Task material below:

Definition nvidia_column_mapping : list (string * string) :=
  [ ("title", "vulnerability");
    ("bulletin_id", "oem_name");
    ("severity", "severity_level");
    ("cve_identifier(s)", "unique_id");
    ("publish_date", "published_date");
    ("last_updated", "last_updated");
    ("url", "url") ].

Definition cisco_column_mapping : list (string * string) :=
  [ ("description", "severity") ].

Section WithLibrary.
Context {L : PyLib}.

(** [str(v)] for the value of a cell, as [Series.astype(str)] applies it. *)
Variable astype_str : cell -> string.

(** [.astype(str).replace("nan", "N/A").replace("", "N/A")] on one value *)
Definition date_text (c : cell) : cell :=
  let s := astype_str c in
  let s := if String.eqb s "nan" then "N/A" else s in
  Str (if String.eqb s "" then "N/A" else s).

(** [if date_col in df.columns: df[date_col] = ...] on the copy *)
Definition dates_as_text (date_col : string) (df : Queries.DataFrame)
  : Queries.DataFrame :=
  if Str.mem date_col (Queries.columns df)
  then {| Queries.columns := Queries.columns df;
          Queries.rows :=
            set_column date_col
              (map (fun r => date_text (col date_col r)) (Queries.rows df))
              (Queries.rows df) |}
  else df.
Lemma get_weather_query (service : list N -> service_outcome) (w : widgets) :
  all_space (city_input_value w) = false ->
  get_weather service w
  = match attempt service (strip (city_input_value w)) (searching w) with
    | (r, w2, frames) =>
        (match r with Done _ => Done tt | Raised e => Raised e end,
         set_loading_visible false w2,
         searching w :: frames ++ [set_loading_visible false w2])
    end.
Proof.
  intros H. unfold get_weather.
  destruct (strip (city_input_value w)) as [|a city'] eqn:E.
  - apply strip_empty_iff in E. congruence.
  - unfold and_then, assign, page_update, try_finally.
    fold (searching w). fold (attempt service (a :: city')).
    destruct (attempt service (a :: city') (searching w)) as [[r w2] frames].
    destruct r as [[]|e]; reflexivity.
Qed.


(** ** The city the service is asked for *)

Lemma lstrip_head (s : list N) (a : N) (rest : list N) :
  lstrip s = (a :: rest) -> isspace a = false.
Proof.
  induction s as [|b s' IH]; simpl; [discriminate|].
  destruct (isspace b) eqn:E; [exact IH|].
  intros [= <- <-]. exact E.
Qed.

Lemma rstrip_head (a : N) (rest : list N) :
  rstrip ((a :: rest)) = []
  \/ exists kept, rstrip ((a :: rest)) = (a :: kept).
Proof.
  simpl. destruct (rstrip rest) as [|b kept].
  - destruct (isspace a); [left; reflexivity|right; eauto].
  - right. eauto.
Qed.

Lemma last_cons (l : list N) (c d : N) :
  List.last (c :: l) d = List.last l c.
Proof.
  revert c d. induction l as [|x l IH]; intros c d; [reflexivity|].
  change (List.last (c :: x :: l) d) with (List.last (x :: l) d).
  rewrite !IH. reflexivity.
Qed.

Lemma rstrip_last (s : list N) (a : N) (kept : list N) :
  rstrip s = (a :: kept) -> isspace (List.last kept a) = false.
Proof.
  revert a kept. induction s as [|b s' IH]; simpl; [discriminate|].
  intros a kept. destruct (rstrip s') as [|c kept'] eqn:E.
  - destruct (isspace b) eqn:Eb; [discriminate|].
    intros [= <- <-]. exact Eb.
  - intros [= <- <-]. rewrite last_cons. apply (IH c kept'). reflexivity.
Qed.

Lemma strip_trimmed (s : list N) :
  strip s = [] \/ trimmed (strip s) = true.
Proof.
  unfold strip. destruct (lstrip s) as [|a rest] eqn:E; [left; reflexivity|].
  destruct (rstrip_head a rest) as [H|[kept H]]; [left; exact H|].
  right. rewrite H. unfold trimmed.
  rewrite (lstrip_head s a rest E), (rstrip_last _ _ _ H). reflexivity.
Qed.

(** ** The two segments of [get_weather] *)

Lemma get_weather_until_await_run (w : widgets) :
  get_weather_until_await w
  = match strip (city_input_value w) with
    | [] =>
        (Done None, error_view "Please enter a city name." w,
         [error_view "Please enter a city name." w])
    | city => (Done (Some city), searching w, [searching w])
    end.
Proof.
  unfold get_weather_until_await.
  destruct (strip (city_input_value w)); reflexivity.
Qed.

(** A search on its own is its first segment followed, when the field is
    not blank, by its second, with nothing in between. *)
Lemma get_weather_segments (service : list N -> service_outcome) (w : widgets) :
  get_weather service w
  = and_then get_weather_until_await
      (fun waits =>
         match waits with
         | None => pure (Ok tt)
         | Some city => get_weather_from_await (service city)
         end) w.
Proof.
  unfold and_then. rewrite get_weather_until_await_run.
  unfold get_weather.
  destruct (strip (city_input_value w)) as [|a city']; [reflexivity|].
  unfold get_weather_from_await, and_then, assign, page_update, try_finally.
  fold (searching w).
  destruct (try_block (service (a :: city')) (searching w)) as [[r w2] frames].
  destruct r as [[]|e]; reflexivity.
Qed.

(** The banner assignments leave the error message as it is. *)
Lemma banner_for_error (found : option pydict) (w : widgets) :
  error_message_visible (banner_for found w) = error_message_visible w.
Proof.
  unfold banner_for. destruct found as [d|]; [|reflexivity].
  destruct (d !! "recommendation"), (d !! "color"); reflexivity.
Qed.

(** ** What every page satisfies *)

Lemma settled_initial : settled initial_widgets.
Proof.
  unfold settled, coherent. cbn.
  refine (conj (conj _ _) (conj _ (conj _ _))); discriminate.
Qed.

Lemma settled_error_view (message : string) (w : widgets) :
  settled (error_view message w).
Proof.
  unfold settled, coherent. cbn.
  refine (conj (conj _ _) (conj _ (conj _ _)));
    first [discriminate | reflexivity].
Qed.

Lemma settled_searching (w : widgets) : settled (searching w).
Proof.
  unfold settled, coherent. cbn.
  refine (conj (conj _ _) (conj _ (conj _ _))); discriminate.
Qed.

(** The banner assignments put the text and the colour of one alert, or
    hide the banner. *)
Lemma banner_for_evaluate (t : pynum) (c : string) (w : widgets) :
  alert_banner_visible (banner_for (evaluate_spec t c) w) = true ->
  banner_of_an_alert (banner_for (evaluate_spec t c) w).
Proof.
  unfold evaluate_spec.
  destruct (List.find (fun r => rule_matches r t c) rule_order) as [r|];
    cbn [fmap option_fmap option_map banner_for].
  - destruct (alert_fields r) as (text & col & Ht & Hc & _).
    rewrite Ht, Hc. intros _. exists r. cbn. split; assumption.
  - cbn. discriminate.
Qed.
(* ===== verification/_CoqProject ===== *)
-Q . S2P
Prelude.v
Text.v
Ellipsis.v
ShellConfig.v
Osc133.v
PtyProtocol.v
Conditions.v
Keys.v
Keymaps.v
Cursor.v
Interactive.v
Filter.v
Json.v
ShareSession.v
ShareTransport.v
Record.v
Status.v
Rmp.v
RmpWire.v
Encryption.v
SqliteStore.v
Streams.v
Packfile.v
Server.v
ApiClient.v
Log.v
Kv.v
Dotfiles.v
Scripts.v
History.v
Semantic.v
SearchIndex.v
Normalize.v
SearchLoop.v
SearchQuery.v
HistorySearch.v
HistoryStore.v
Stats.v
Import.v
AiTools.v
Permissions.v
Conversation.v
AgentFsm.v
AgentProps.v
AiDiff.v
AiFiles.v
Skills.v
AiSession.v
Sync.v
Account.v
Daemon.v
HistoryCommand.v
SearchCommand.v
Hook.v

End of Task material.

Set down, unchanged, only those lines above that fall between the line with "rstrip ((a :: rest)) = []" and the line with "revert c d.", the two end lines included.

  rstrip ((a :: rest)) = []
  \/ exists kept, rstrip ((a :: rest)) = (a :: kept).
Proof.
  simpl. destruct (rstrip rest) as [|b kept].
  - destruct (isspace a); [left; reflexivity|right; eauto].
  - right. eauto.
Qed.

Lemma last_cons (l : list N) (c d : N) :
  List.last (c :: l) d = List.last l c.
Proof.
  revert c d. induction l as [|x l IH]; intros c d; [reflexivity|].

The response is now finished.